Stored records
══════════
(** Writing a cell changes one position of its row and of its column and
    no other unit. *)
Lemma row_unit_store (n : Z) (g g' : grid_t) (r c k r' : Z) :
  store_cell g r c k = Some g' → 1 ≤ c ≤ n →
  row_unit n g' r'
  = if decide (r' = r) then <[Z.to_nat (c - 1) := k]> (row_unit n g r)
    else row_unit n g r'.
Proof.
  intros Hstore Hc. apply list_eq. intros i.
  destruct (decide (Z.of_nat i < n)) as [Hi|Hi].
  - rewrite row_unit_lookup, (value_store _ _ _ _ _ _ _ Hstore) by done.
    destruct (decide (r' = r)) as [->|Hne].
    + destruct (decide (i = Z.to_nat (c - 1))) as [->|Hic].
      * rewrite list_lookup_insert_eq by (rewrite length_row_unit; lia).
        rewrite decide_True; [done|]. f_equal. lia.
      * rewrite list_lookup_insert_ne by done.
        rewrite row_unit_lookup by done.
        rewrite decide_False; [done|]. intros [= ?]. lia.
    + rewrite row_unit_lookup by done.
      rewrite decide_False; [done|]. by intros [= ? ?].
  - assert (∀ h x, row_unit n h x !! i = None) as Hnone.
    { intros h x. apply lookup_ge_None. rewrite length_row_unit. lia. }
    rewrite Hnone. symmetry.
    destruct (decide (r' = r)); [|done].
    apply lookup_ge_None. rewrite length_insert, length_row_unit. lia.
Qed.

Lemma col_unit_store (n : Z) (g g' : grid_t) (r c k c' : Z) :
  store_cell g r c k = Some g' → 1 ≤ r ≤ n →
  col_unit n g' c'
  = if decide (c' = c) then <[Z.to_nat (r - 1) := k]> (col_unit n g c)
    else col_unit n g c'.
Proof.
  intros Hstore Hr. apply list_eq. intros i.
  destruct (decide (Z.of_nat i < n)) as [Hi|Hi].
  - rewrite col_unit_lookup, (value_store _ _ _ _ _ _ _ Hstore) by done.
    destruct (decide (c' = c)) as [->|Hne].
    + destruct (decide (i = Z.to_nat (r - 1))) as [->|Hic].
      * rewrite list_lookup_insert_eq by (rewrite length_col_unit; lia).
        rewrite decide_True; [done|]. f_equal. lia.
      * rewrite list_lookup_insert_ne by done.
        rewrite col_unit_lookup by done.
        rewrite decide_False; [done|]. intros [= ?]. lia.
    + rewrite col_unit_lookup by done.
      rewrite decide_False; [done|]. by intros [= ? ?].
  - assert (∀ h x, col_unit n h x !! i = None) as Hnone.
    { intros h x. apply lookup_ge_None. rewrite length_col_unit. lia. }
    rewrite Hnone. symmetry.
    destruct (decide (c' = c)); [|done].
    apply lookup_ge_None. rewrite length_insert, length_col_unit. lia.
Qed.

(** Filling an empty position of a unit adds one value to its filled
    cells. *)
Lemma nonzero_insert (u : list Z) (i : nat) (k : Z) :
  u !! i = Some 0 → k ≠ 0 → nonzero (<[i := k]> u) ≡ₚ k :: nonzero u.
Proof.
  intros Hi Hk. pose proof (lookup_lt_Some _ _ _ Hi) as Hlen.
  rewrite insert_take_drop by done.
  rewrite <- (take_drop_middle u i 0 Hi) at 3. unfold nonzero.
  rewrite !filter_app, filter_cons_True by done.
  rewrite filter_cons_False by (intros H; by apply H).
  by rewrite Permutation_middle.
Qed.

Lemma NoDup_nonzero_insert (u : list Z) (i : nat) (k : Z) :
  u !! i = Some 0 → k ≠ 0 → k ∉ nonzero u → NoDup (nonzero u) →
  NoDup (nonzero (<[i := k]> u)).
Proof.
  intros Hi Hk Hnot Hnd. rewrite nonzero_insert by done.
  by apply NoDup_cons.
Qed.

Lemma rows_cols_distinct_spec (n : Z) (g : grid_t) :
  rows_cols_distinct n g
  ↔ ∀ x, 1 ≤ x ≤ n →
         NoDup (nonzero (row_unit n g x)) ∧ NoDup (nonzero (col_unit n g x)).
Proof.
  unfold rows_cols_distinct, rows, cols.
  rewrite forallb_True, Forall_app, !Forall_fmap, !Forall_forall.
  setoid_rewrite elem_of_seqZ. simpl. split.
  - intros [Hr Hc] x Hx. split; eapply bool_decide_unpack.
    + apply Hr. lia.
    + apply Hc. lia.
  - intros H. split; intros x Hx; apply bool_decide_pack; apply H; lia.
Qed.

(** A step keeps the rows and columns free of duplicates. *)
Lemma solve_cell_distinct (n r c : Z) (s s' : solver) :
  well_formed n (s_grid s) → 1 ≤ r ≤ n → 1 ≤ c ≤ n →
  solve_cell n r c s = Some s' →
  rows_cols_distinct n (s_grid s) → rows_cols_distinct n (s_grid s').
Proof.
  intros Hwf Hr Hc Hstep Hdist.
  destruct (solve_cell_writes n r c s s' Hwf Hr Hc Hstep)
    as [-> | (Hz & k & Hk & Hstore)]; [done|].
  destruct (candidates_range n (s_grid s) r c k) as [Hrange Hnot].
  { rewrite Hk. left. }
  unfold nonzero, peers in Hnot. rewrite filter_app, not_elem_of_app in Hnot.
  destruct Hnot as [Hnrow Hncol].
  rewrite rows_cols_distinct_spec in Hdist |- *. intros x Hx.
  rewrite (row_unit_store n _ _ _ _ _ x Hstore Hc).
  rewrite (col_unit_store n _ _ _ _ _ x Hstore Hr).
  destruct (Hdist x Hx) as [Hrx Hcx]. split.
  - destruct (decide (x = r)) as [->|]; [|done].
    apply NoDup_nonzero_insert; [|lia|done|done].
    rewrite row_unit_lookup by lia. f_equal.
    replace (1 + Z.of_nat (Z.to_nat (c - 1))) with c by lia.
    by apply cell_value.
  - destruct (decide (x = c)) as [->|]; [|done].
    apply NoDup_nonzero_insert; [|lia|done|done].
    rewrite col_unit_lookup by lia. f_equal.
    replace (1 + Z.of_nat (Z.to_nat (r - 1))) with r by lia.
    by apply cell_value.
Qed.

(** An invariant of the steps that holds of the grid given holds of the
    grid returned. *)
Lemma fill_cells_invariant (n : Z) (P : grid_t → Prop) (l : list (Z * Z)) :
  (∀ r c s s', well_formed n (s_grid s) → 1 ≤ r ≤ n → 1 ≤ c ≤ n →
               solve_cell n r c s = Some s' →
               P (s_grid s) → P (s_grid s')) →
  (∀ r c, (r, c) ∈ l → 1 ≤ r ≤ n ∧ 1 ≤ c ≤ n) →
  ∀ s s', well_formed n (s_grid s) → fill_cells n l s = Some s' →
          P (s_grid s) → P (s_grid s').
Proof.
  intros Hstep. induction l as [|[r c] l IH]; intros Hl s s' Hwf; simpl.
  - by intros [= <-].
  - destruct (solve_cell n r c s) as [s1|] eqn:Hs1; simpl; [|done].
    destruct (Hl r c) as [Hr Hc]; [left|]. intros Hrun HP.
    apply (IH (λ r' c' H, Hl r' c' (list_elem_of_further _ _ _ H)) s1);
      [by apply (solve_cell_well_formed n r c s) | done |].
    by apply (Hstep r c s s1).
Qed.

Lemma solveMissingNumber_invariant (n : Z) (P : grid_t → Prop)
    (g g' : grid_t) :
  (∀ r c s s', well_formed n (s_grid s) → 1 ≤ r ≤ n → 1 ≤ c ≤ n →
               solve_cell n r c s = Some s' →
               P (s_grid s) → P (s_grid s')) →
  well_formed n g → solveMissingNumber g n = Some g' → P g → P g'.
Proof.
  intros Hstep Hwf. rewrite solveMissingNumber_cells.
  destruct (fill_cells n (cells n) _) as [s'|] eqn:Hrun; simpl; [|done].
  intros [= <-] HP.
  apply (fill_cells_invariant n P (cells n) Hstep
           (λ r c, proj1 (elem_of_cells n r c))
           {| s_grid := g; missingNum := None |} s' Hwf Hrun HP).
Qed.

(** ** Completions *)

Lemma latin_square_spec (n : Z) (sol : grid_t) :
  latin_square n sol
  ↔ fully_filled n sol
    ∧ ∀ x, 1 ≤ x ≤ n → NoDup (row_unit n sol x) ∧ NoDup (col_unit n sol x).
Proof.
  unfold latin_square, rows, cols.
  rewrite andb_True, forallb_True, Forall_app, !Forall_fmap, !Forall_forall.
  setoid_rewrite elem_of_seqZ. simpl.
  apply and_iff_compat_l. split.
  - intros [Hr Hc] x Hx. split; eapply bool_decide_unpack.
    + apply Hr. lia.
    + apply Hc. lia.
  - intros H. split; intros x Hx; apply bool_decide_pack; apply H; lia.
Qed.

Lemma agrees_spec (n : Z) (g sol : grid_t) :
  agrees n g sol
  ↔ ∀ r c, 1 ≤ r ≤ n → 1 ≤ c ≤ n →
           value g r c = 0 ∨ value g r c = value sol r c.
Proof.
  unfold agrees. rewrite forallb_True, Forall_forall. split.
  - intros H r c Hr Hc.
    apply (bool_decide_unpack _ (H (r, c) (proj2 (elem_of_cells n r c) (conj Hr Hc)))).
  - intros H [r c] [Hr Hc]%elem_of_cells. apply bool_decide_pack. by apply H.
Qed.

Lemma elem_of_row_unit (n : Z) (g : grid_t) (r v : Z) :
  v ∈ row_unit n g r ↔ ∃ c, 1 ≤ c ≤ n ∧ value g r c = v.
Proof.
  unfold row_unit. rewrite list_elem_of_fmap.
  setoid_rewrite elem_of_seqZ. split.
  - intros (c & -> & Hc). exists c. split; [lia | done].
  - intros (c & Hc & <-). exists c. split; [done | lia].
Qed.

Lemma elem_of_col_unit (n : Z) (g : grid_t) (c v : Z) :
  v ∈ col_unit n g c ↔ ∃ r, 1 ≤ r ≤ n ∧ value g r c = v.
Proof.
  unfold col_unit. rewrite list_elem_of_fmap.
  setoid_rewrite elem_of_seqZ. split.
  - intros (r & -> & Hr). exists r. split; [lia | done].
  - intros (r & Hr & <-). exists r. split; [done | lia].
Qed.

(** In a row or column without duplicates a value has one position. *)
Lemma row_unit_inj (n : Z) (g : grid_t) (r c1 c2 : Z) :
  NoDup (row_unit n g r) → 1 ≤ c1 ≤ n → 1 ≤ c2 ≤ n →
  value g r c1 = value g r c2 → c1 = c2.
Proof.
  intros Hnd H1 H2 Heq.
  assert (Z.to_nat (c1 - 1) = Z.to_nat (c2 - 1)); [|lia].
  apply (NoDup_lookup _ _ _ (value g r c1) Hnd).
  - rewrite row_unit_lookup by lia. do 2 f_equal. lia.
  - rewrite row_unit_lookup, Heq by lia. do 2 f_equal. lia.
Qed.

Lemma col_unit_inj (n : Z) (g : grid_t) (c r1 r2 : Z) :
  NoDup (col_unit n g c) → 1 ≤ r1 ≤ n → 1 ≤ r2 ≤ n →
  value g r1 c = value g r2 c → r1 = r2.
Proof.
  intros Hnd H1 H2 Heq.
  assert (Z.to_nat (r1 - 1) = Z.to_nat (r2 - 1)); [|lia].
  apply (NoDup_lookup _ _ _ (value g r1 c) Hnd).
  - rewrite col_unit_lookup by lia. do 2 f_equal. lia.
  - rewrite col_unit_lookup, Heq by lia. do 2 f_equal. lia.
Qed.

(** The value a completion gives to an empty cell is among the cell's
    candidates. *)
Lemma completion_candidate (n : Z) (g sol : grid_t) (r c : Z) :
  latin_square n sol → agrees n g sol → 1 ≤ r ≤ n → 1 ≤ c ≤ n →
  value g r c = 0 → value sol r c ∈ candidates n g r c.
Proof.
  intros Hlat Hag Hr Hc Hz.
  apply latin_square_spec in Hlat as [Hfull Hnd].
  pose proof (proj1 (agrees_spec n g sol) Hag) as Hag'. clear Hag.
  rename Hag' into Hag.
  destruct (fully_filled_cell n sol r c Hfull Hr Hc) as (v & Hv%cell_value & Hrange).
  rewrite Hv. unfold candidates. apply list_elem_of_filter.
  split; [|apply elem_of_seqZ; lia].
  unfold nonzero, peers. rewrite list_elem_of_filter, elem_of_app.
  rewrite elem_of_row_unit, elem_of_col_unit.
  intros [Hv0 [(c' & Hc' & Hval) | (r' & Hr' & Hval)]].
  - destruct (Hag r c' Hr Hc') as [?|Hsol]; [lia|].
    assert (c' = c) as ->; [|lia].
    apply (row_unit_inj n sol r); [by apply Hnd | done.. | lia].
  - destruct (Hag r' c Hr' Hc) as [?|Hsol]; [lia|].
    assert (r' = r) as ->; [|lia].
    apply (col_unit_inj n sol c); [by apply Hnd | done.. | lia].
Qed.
══════════
▶ TASK REQUIREMENTS
Return every line holding the word "Hlat" from the records.

▶ SOLUTION FOR THIS TASK
  intros Hlat Hag Hr Hc Hz.
  apply latin_square_spec in Hlat as [Hfull Hnd].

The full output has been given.